The tendency for teachers preparing their students for GCSE resits is (understandably) to scramble those few extra marks: play the exam game, prepare model answers and try past papers.

In the case of English, this will also include practising spelling and punctuation, learning to discern your inferred meaning from your hyperbole, and working your way through a nineteenth-century text.

What is the purpose of what we’re doing?

All this seems to be the practical approach. Indeed, students in significant enough numbers do eventually capture that elusive grade 4 and enter the world armed with a currency previously denied them.

The DfE are happy, the government ticks its boxes, the students may or may not exhibit reliable English skills, and the world stumbles on.

However, teachers on my resit training programme had questions: What about the ones who don’t pass the resit? How do we get them to try again and again? How do we persuade them to stay in the exam room and not make a run for it (as many do)? How do we raise their level in so few hours when this didn’t happen in eleven years at school?

A final, ominous question really cuts to the quick because it sends up back to our first principles: what is the purpose of what we’re doing?

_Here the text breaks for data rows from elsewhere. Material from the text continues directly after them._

Lemma number_leaves c s : is_ascii_digit c || (c =? 46) = true -> (length (scan_number false false (c :: s)).2 <= length s)%nat.
Proof.
  intros H. cbn [scan_number]. destruct (is_ascii_digit c).
  - pose proof (scan_number_len s false false). by destruct (scan_number false false s).
  - cbn in H. rewrite H. cbn [andb negb]. pose proof (scan_number_len s true false). by destruct (scan_number true false s).
Qed.

(** Every token consumes at least one byte. *)
Lemma next_token_len s t r : next_token s = Ok (Some (t, r)) -> (length r < length s)%nat.
Proof.
  unfold next_token. pose proof (skip_fuel_len (length s) s) as L. fold (skip_whitespace_and_comments s) in L.
  destruct (skip_whitespace_and_comments s) as [|c s']; [done|]. cbn [length] in L.
  match goal with |- Some <$> ?x = _ -> _ => set (res := x) end.
  assert (leaves s' res) as H.
  { subst res. destruct (((c =? 69) || (c =? 101)) && starts_byte 39 s').
    { destruct (read_escape_string [] (drop 1 s')) as [[t0 r0]|] eqn:E; [|done]. apply read_escape_len in E. rewrite length_drop in E. cbn. lia. }
    destruct (word_start c) eqn:Ew.
    { unfold read_word. pose proof (span_leaves word_char c s' (word_start_char c Ew)). by destruct (span word_char (c :: s')). }
    destruct (is_ascii_digit c || ((c =? 46) && starts_digit s')) eqn:En.
    { unfold read_number. assert (is_ascii_digit c || (c =? 46) = true) as En' by (destruct (is_ascii_digit c), (c =? 46); done).
      pose proof (number_leaves c s' En'). by destruct (scan_number false false (c :: s')). }
    destruct (c =? 34).
    { destruct (read_quoted_ident [] s') as [[t0 r0]|] eqn:E; [|done]. by apply read_quoted_len in E. }
    destruct (c =? 39).
    { destruct (read_string [] s') as [[t0 r0]|] eqn:E; [|done]. by apply read_string_len in E. }
    destruct ((c =? 36) && dollar_tag true s').
    { destruct (read_dollar_string s') as [[t0 r0]|] eqn:E; [|done]. by apply read_dollar_len in E. }
    destruct ((c =? 36) && starts_digit s'); [|apply operator_len].
    unfold read_param. pose proof (span_len is_ascii_digit s'). by destruct (span is_ascii_digit s'). }
  destruct res as [[t0 r0]|]; cbn; [|done]. intros [= <- <-]. cbn in H. lia.
Qed.

Lemma tokenize_fuel_total fuel : forall s, (length s < fuel)%nat -> is_Some (tokenize_fuel fuel s).
Proof.
  induction fuel as [|fuel IH]; intros s H; [lia|]. cbn [tokenize_fuel].
  destruct (next_token s) as [[[t r]|]|e] eqn:E; [|by eexists..]. apply next_token_len in E.
  destruct (IH r ltac:(lia)) as [x ->]. by eexists.
Qed.

(** More fuel does not change the tokens. *)
Lemma tokenize_fuel_more fuel : forall fuel' s x, tokenize_fuel fuel s = Some x -> (fuel <= fuel')%nat -> tokenize_fuel fuel' s = Some x.
Proof.
  induction fuel as [|fuel IH]; intros [|fuel'] s x; cbn [tokenize_fuel]; try done; try lia. intros H L.
  destruct (next_token s) as [[[t r]|]|e]; [|done..]. destruct (tokenize_fuel fuel r) as [y|] eqn:Ey; [|done].
  by rewrite (IH fuel' r y Ey ltac:(lia)).
Qed.

(** ** Reading back *)

Lemma skip_blank s : skip_whitespace_and_comments (32 :: s) = skip_whitespace_and_comments s.
Proof. done. Qed.
Lemma next_token_blank s : next_token (32 :: s) = next_token s.
Proof. done. Qed.

(** A byte that starts neither blank space nor a comment. *)
Definition starts_token (c : Z) : bool := negb (is_ascii_whitespace c) && negb (c =? 45) && negb (c =? 47).

Lemma skip_none c s : starts_token c = true -> skip_whitespace_and_comments (c :: s) = c :: s.
Proof.
  unfold starts_token, skip_whitespace_and_comments. cbn [length skip_fuel]. intros H.
  apply andb_prop in H as [[H1 H2]%andb_prop H3]. apply negb_true_iff in H1, H2, H3. rewrite H1, H2, H3. cbn. by destruct s.
Qed.

Lemma span_all p a s : Forall (fun c => p c = true) a -> match s with b :: _ => p b | [] => false end = false -> span p (a ++ s) = (a, s).
Proof.
  intros F Hb. induction F as [|c a Hc F IH]; cbn; [destruct s; [done|]; cbn; by rewrite Hb|]. by rewrite Hc, IH.
Qed.

Lemma scan_number_stop s : stops (Number []) s = true -> forall d e, scan_number d e s = ([], s).
Proof.
  intros Hs d e. destruct s as [|c s]; [done|]. cbn in Hs |- *. apply negb_true_iff in Hs.
  apply orb_false_elim in Hs as [[[[[-> ->]%orb_false_elim ->]%orb_false_elim ->]%orb_false_elim _]%orb_false_elim _]. done.
Qed.

Lemma scan_number_app a s : stops (Number []) s = true -> forall d e, scan_number d e a = (a, []) -> scan_number d e (a ++ s) = (a, s).
Proof.
  intros Hs. remember (length a) as n eqn:Hn. revert a Hn. induction (lt_wf n) as [n _ IH]. intros a -> d e. destruct a as [|c a].
  { intros _. by apply scan_number_stop. }
  cbn [app scan_number]. destruct (is_ascii_digit c) eqn:Ed.
  { destruct (scan_number d e a) as [x y] eqn:E. intros [= -> ->]. by rewrite (IH (length a) ltac:(cbn; lia) a eq_refl d e E). }
  destruct ((c =? 46) && negb d && negb e) eqn:Edot.
  { destruct (scan_number true e a) as [x y] eqn:E. intros [= -> ->]. by rewrite (IH (length a) ltac:(cbn; lia) a eq_refl true e E). }
  destruct (((c =? 101) || (c =? 69)) && negb e) eqn:Eexp; [|done].
  destruct a as [|sg a]; cbn [app].
  - intros _. destruct s as [|c' s]; [done|]. rewrite (scan_number_stop (c' :: s) Hs). cbn in Hs. apply negb_true_iff in Hs.
    apply orb_false_elim in Hs as [[_ ->]%orb_false_elim ->]. done.
  - destruct ((sg =? 43) || (sg =? 45)) eqn:Esg.
    + destruct (scan_number d true a) as [x y] eqn:E. intros [= -> ->]. by rewrite (IH (length a) ltac:(cbn; lia) a eq_refl d true E).
    + destruct (scan_number d true (sg :: a)) as [x y] eqn:E. intros [= -> ->].
      pose proof (IH (length (sg :: a)) ltac:(cbn; lia) (sg :: a) eq_refl d true E) as H. cbn [app] in H. by rewrite H.
Qed.

Lemma read_string_quoted s : forall acc rest, utf8_valid (acc ++ s) = true -> starts_byte 39 rest = false ->
  read_string acc (replace_char 39 [39; 39] s ++ 39 :: rest) = Ok (StringLit (acc ++ s), rest).
Proof.
  induction s as [|c s IH]; intros acc rest V Hr.
  - cbn. rewrite app_nil_r in *. destruct rest as [|c' rest]; [unfold utf8_lit; by rewrite V|]. cbn in Hr. rewrite Hr.
    unfold utf8_lit. by rewrite V.
  - unfold replace_char. cbn [flat_map]. fold (replace_char 39 [39; 39] s).
    assert (utf8_valid ((acc ++ [c]) ++ s) = true) as V' by (by rewrite <- app_assoc).
    destruct (c =? 39) eqn:E.
    + apply Z.eqb_eq in E. subst c. cbn. rewrite (IH (acc ++ [39]) rest V' Hr). by rewrite <- app_assoc.
    + cbn [app read_string]. rewrite E. rewrite (IH (acc ++ [c]) rest V' Hr). by rewrite <- app_assoc.
Qed.

Lemma read_quoted_ident_quoted s : forall acc rest, Forall (fun b => 0 <= b < 128) s -> starts_byte 34 rest = false ->
  read_quoted_ident acc (replace_char 34 [34; 34] s ++ 34 :: rest) = Ok (QuotedIdent (acc ++ s), rest).
Proof.
  induction s as [|c s IH]; intros acc rest F Hr.
  - cbn. rewrite app_nil_r. destruct rest as [|c' rest]; [done|]. cbn in Hr. by rewrite Hr.
  - apply Forall_cons in F as [Hc F]. unfold replace_char. cbn [flat_map]. fold (replace_char 34 [34; 34] s).
    destruct (c =? 34) eqn:E.
    + apply Z.eqb_eq in E. subst c. cbn. rewrite (IH (acc ++ [34]) rest F Hr). by rewrite <- app_assoc.
    + cbn [app read_quoted_ident]. rewrite E. unfold push_byte_char. ztrue (c <? 128).
      rewrite (IH (acc ++ [c]) rest F Hr). by rewrite <- app_assoc.
Qed.

Lemma class_bounds c :
  (is_ascii_digit c = true -> 48 <= c <= 57) /\ (word_start c = true -> 65 <= c <= 122) /\ (word_char c = true -> 36 <= c <= 122 /\ c <> 39).
Proof.
  unfold word_char, word_start, is_ascii_alphanumeric, is_ascii_alphabetic, is_ascii_upper, is_ascii_lower, is_ascii_digit.
  split_and!; intros H; zb; lia.
Qed.

Lemma mid_starts c : 48 <= c <= 122 \/ c = 34 \/ c = 36 \/ c = 39 \/ c = 46 -> starts_token c = true.
Proof.
  unfold starts_token, is_ascii_whitespace. intros H.
  destruct (c =? 45) eqn:E1; [zb; lia|]. destruct (c =? 47) eqn:E2; [zb; lia|].
  repeat match goal with |- context [c =? ?k] => zfalse (c =? k) end. done.
Qed.

(** Canonical text reads as its token. *)
Lemma word_reads s rest : token_ok (Word s) -> stops (Word s) rest = true -> next_token (s ++ rest) = Ok (Some (Word s, rest)).
Proof.
  destruct s as [|c s]; [done|]. intros [Hc F] Hr. pose proof (proj1 (proj2 (class_bounds c)) Hc) as Bc. cbn [app]. unfold next_token.
  rewrite skip_none by (apply mid_starts; lia).
  assert (match rest with b :: _ => word_char b | [] => false end = false /\ starts_byte 39 rest = false) as [Hw Hq].
  { destruct rest; [done|]. cbn in Hr |- *. by apply andb_prop in Hr as [->%negb_true_iff ->%negb_true_iff]. }
  assert (starts_byte 39 (s ++ rest) = false) as ->.
  { destruct s as [|c' s]; [done|]. apply Forall_cons in F as [_ [Hc' _]%Forall_cons].
    apply class_bounds in Hc' as [_ Hc']. cbn. by apply Z.eqb_neq. }
  rewrite andb_false_r, Hc. unfold read_word. change (c :: s ++ rest) with ((c :: s) ++ rest).
  by rewrite (span_all word_char (c :: s) rest F).
Qed.

Lemma not_e_start c s : is_ascii_digit c || (c =? 46) = true -> ((c =? 69) || (c =? 101)) && starts_byte 39 s = false /\ word_start c = false.
Proof.
  unfold word_start, is_ascii_alphabetic, is_ascii_upper, is_ascii_lower, is_ascii_digit. intros H.
  assert (46 <= c <= 57) as B by (zb; lia).
  zfalse (c =? 69). zfalse (c =? 101). zfalse (c =? 95). zfalse (65 <=? c). zfalse (97 <=? c). done.
Qed.

Lemma number_reads s rest : token_ok (Number s) -> stops (Number s) rest = true -> next_token (s ++ rest) = Ok (Some (Number s, rest)).
Proof.
  destruct s as [|c s]; [done|]. intros [Hc Hs] Hr. cbn [app]. unfold next_token.
  assert (is_ascii_digit c || (c =? 46) = true) as Hc' by (destruct (is_ascii_digit c), (c =? 46); done).
  assert (48 <= c <= 122 \/ c = 46) as B.
  { destruct (is_ascii_digit c) eqn:Ed; [apply class_bounds in Ed; lia|]. cbn in Hc'. apply Z.eqb_eq in Hc'. lia. }
  rewrite skip_none by (apply mid_starts; lia). destruct (not_e_start c (s ++ rest) Hc') as [-> ->].
  assert (is_ascii_digit c || (c =? 46) && starts_digit (s ++ rest) = true) as ->.
  { destruct (is_ascii_digit c); [done|]. cbn in Hc |- *. apply andb_prop in Hc as [-> Hs']. by destruct s. }
  unfold read_number. change (c :: s ++ rest) with ((c :: s) ++ rest). by rewrite scan_number_app by done.
Qed.

Lemma param_reads n rest : 0 <= n < 2 ^ 32 -> stops (Param n) rest = true ->
  next_token (token_text (Param n) ++ rest) = Ok (Some (Param n, rest)).
Proof.
  intros Hn Hr. destruct (u64_display_digits n ltac:(lia)) as (ds & E & D & N & V). cbn [token_text app]. rewrite E.
  assert (Forall (fun c => is_ascii_digit c = true) (digit_char <$> ds)) as F.
  { apply Forall_fmap. eapply Forall_impl; [exact D|]. intros d Hd. unfold is_digit in Hd. cbn. unfold is_ascii_digit, digit_char. ztrue (48 <=? 48 + d). ztrue (48 + d <=? 57). done. }
  destruct ds as [|d ds]; [done|]. cbn [fmap list_fmap] in *. pose proof F as F'. apply Forall_cons in F' as [Hd _].
  pose proof (proj1 (class_bounds _) Hd) as Bd. cbn [app]. unfold next_token. rewrite skip_none by done.
  change ((36 =? 69) || (36 =? 101)) with false. change (word_start 36) with false. change (is_ascii_digit 36) with false. cbn [andb orb Z.eqb Pos.eqb].
  assert (dollar_tag true (digit_char d :: (digit_char <$> ds) ++ rest) = false) as ->.
  { cbn [dollar_tag]. zfalse (digit_char d =? 36). unfold word_start, is_ascii_alphabetic, is_ascii_upper, is_ascii_lower.
    zfalse (digit_char d =? 95). zfalse (65 <=? digit_char d). zfalse (97 <=? digit_char d). done. }
  cbn [starts_digit]. rewrite Hd. unfold read_param.
  change (digit_char d :: (digit_char <$> ds) ++ rest) with ((digit_char d :: (digit_char <$> ds)) ++ rest).
  rewrite (span_all is_ascii_digit _ rest F) by (destruct rest; [done|]; by apply negb_true_iff in Hr). rewrite <- E, parse_uint_display by lia. done.
Qed.

Lemma string_reads s rest : utf8_valid s = true -> stops (StringLit s) rest = true ->
  next_token (token_text (StringLit s) ++ rest) = Ok (Some (StringLit s, rest)).
Proof.
  intros V Hr. unfold token_text, quote_string. cbn [app]. rewrite <- app_assoc. unfold next_token. rewrite skip_none by done.
  cbn [app]. cbn -[replace_char read_string]. rewrite (read_string_quoted s [] rest V); [done|]. destruct rest; [done|]. by apply negb_true_iff in Hr.
Qed.

Lemma quoted_ident_reads s rest : Forall (fun b => 0 <= b < 128) s -> stops (QuotedIdent s) rest = true ->
  next_token (token_text (QuotedIdent s) ++ rest) = Ok (Some (QuotedIdent s, rest)).
Proof.
  intros V Hr. unfold token_text. cbn [app]. rewrite <- app_assoc. unfold next_token. rewrite skip_none by done.
  cbn [app]. cbn -[replace_char read_quoted_ident]. rewrite (read_quoted_ident_quoted s [] rest V); [done|]. destruct rest; [done|]. by apply negb_true_iff in Hr.
Qed.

FE students are a goldmine. They are or will become our workforce and our citizens. Our duty to them is to empower them, cultivate their self-esteem and help them to take ownership of their own achievable learning agenda.

A just-past-the-post qualification doesn’t do that.

If we want students who are energised, learning and growing their English by the day, then we can’t keep letting qualification targets demotivate or belittle them. We must value all comers and inspire them with purpose.

So, though some may gain GCSE qualifications – or Functional Skills or Skills for Life – others will not. We must place diversity at the heart of our educational system and not impose an over-simplistic idea of what works.

This is the time. This is the moment. FE must take stock. Our country needs us to ensure the next government rethinks the current model – starting from first principles.